Detection of RRDR mutations. Genomic M. tuberculosis DNA or artificial targets containing clinically relevant mutations were added to the wash buffer of cartridges that were then run with M. tuberculosis-negative sputum. Typical results from six rifampin-susceptible (wild-type RRDR) isolates and 23 RRDR mutants are shown. The results produced by each sample are indicated by a single vertical line on which the C_T of each of the five rpoB-specific molecular beacons (probes A to E) is plotted. ΔC_T values ≥3.5 cycles indicate rifampin resistance. All 23 RRDR mutants were correctly identified as rifampin resistant.

FIG. 3.

Effect of sample reagent. (A) Biohazard reduction. Sputum samples spiked with high concentrations of M. tuberculosis cells were treated with 2 volumes of SR and incubated for 15 min to 5 days (n = 3). M. tuberculosis cells remaining viable after SR treatment were measured by quantitative culture. The log decrease in M. tuberculosis viability, compared to an untreated control, was plotted for each incubation time tested. (B) Assay performance. Sputum spiked with 150 CFU/ml of M. tuberculosis cells was treated with 2 volumes of SR and incubated for 15 min to 5 days and then processed in the Xpert MTB/RIF assay. Average C_T values were plotted for each incubation time (n = 3 to 4).

FIG. 4.

Assay performance with nontuberculosis mycobacteria. (A) Lack of cross-reaction by NTM. A total of 10⁶ CFU/ml of relevant NTM species was added into M. tuberculosis-negative sputum and processed according to the Xpert MTB/RIF protocol. The results produced by each species are indicated by a single vertical line on which the C_T of each of the five rpoB-specific molecular beacons (probes A to E) is plotted. For tuberculosis detection, the GeneXpert software requires a sample to have at least two positive molecular beacon probes with a ΔC_T of <2 cycles. In the example shown, the assay correctly identified members of the M. tuberculosis complex (M. tuberculosis, M. bovis BCG, and Mycobacterium africanum) as M. tuberculosis positive. However, none of the NTM samples produced ΔC_Ts that fulfilled the criteria for M. tuberculosis detection. (B) Lack of interference by NTM. Possible interactions between low concentrations of M. tuberculosis and high concentrations of NTM species were investigated. Sputum containing both 200 CFU/ml of M. tuberculosis and 10⁶ CFU/ml of an NTM species was processed according to the Xpert MTB/RIF protocol, and cycle thresholds for all five rpoB probes were plotted. M. tuberculosis was accurately identified in all of these samples.

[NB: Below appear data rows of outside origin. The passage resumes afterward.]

(** * Telephony audio pipeline of twilio-websocket-server

    A shallow embedding of the audio path of the repository: the G.711
    mu-law decoders, the RIFF/WAVE writers, the chunk buffer of the live
    speech server (gstt.js) with its interval-driven flush, the offline
    converters that stitch recorded Twilio messages into a WAV file, and
    the WebSocket handler that feeds the buffer.

    JavaScript numbers that occur on this path are integers far below
    2^53, so they are modelled as [Z]; the 32-bit wrap-around of the
    bitwise operators is written out.  A Node [Buffer] is a list of byte
    values.  Methods that mutate [this] take the object and return the
    updated one; methods that can raise return a [result]. *)

From Stdlib Require Import ZArith Lia Bool Ascii String List.
From Stdlib Require Import Permutation Sorted.
Import ListNotations.
Local Open Scope string_scope.
Local Open Scope list_scope.
Local Open Scope Z_scope.

(* ================================================================== *)
(** ** Runtime primitives: numbers, exceptions, Buffer, base64 *)
(* ================================================================== *)

Module JS.

(** [ToInt32], applied by every bitwise operator to its operands and to
    its result. *)
Definition ToInt32 (x : Z) : Z := (x + 2 ^ 31) mod 2 ^ 32 - 2 ^ 31.

(** [~x] *)
Definition bnot (x : Z) : Z := ToInt32 (Z.lnot (ToInt32 x)).
(** [a & b] *)
Definition band (a b : Z) : Z := ToInt32 (Z.land (ToInt32 a) (ToInt32 b)).
(** [a | b] *)
Definition bor (a b : Z) : Z := ToInt32 (Z.lor (ToInt32 a) (ToInt32 b)).
(** [a << n]: the shift count is taken modulo 32. *)
Definition shl (a n : Z) : Z := ToInt32 (Z.shiftl (ToInt32 a) (Z.land n 31)).
(** [a >> n]: sign-propagating right shift. *)
Definition sar (a n : Z) : Z := Z.shiftr (ToInt32 a) (Z.land n 31).

(** Truthiness of a number and of a string. *)
Definition truthy (x : Z) : bool := negb (x =? 0).
Definition truthy_string (s : string) : bool :=
  match s with EmptyString => false | String _ _ => true end.

(** [a || b] on possibly missing strings: the first truthy operand. *)
Definition or_else (a : option string) (b : option string) : option string :=
  match a with
  | Some s => if truthy_string s then Some s else b
  | None => b
  end.

(** Storing a number into an [Int16Array] element. *)
Definition ToInt16 (x : Z) : Z := (x + 2 ^ 15) mod 2 ^ 16 - 2 ^ 15.

(** Exceptions raised on this path. *)
Inductive exn : Type :=
| RangeError
| TypeError
| Error (message : string).

Inductive result (A : Type) : Type :=
| Ok (a : A)
| Throw (e : exn).
Arguments Ok {A} a.
Arguments Throw {A} e.

Definition bind {A B : Type} (r : result A) (k : A -> result B) : result B :=
  match r with
  | Ok a => k a
  | Throw e => Throw e
  end.

(** A Buffer: its bytes, each in 0..255. *)
Definition Buffer : Type := list Z.

(** [Buffer.alloc(size)]: zero-filled. *)
Definition alloc (size : nat) : Buffer := repeat 0 size.

(** Overwrite [bytes] into [buf] from index [offset]. *)
Definition splice (bytes : list Z) (offset : nat) (buf : Buffer) : Buffer :=
  firstn offset buf ++ bytes ++ skipn (offset + length bytes) buf.

(** The [n] low-order bytes of [v], least significant first, and the
    number a little-endian byte sequence denotes. *)
Fixpoint le_bytes (n : nat) (v : Z) : list Z :=
  match n with
  | O => []
  | S n' => v mod 256 :: le_bytes n' (v / 256)
  end.

Fixpoint le_value (bs : list Z) : Z :=
  match bs with
  | [] => 0
  | b :: rest => b + 256 * le_value rest
  end.

(** [buf.writeUInt32LE(value, offset)]: a value outside 0..2^32-1 or a
    field that does not fit raises RangeError. *)
Definition writeUInt32LE (value : Z) (offset : nat) (buf : Buffer) : result Buffer :=
  if (0 <=? value) && (value <=? 4294967295) then
    if (offset + 4 <=? length buf)%nat
    then Ok (splice (le_bytes 4 value) offset buf)
    else Throw RangeError
  else Throw RangeError.

(** [buf.writeUInt16LE(value, offset)] *)
Definition writeUInt16LE (value : Z) (offset : nat) (buf : Buffer) : result Buffer :=
  if (0 <=? value) && (value <=? 65535) then
    if (offset + 2 <=? length buf)%nat
    then Ok (splice (le_bytes 2 value) offset buf)
    else Throw RangeError
  else Throw RangeError.

(** [buf.writeInt16LE(value, offset)]: two's complement, range
    -32768..32767. *)
Definition writeInt16LE (value : Z) (offset : nat) (buf : Buffer) : result Buffer :=
  if (-32768 <=? value) && (value <=? 32767) then
    if (offset + 2 <=? length buf)%nat
    then Ok (splice (le_bytes 2 (value mod 65536)) offset buf)
    else Throw RangeError
  else Throw RangeError.

(** [buf.readUInt32LE(offset)] and [buf.readUInt16LE(offset)] *)
Definition readUInt32LE (offset : nat) (buf : Buffer) : result Z :=
  if (offset + 4 <=? length buf)%nat
  then Ok (le_value (firstn 4 (skipn offset buf)))
  else Throw RangeError.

However, the combination of high levels of M. malmoense with low concentrations of M. tuberculosis resulted in a false rifampin resistance result. Rifampin resistance was not seen when 200 CFU/ml of H37Rv was tested in combination with 10⁵ CFU/ml of M. malmoense or when sputum contained 300 CFU/ml of H37Rv and 10⁶ CFU/ml of M. malmoense (data not shown).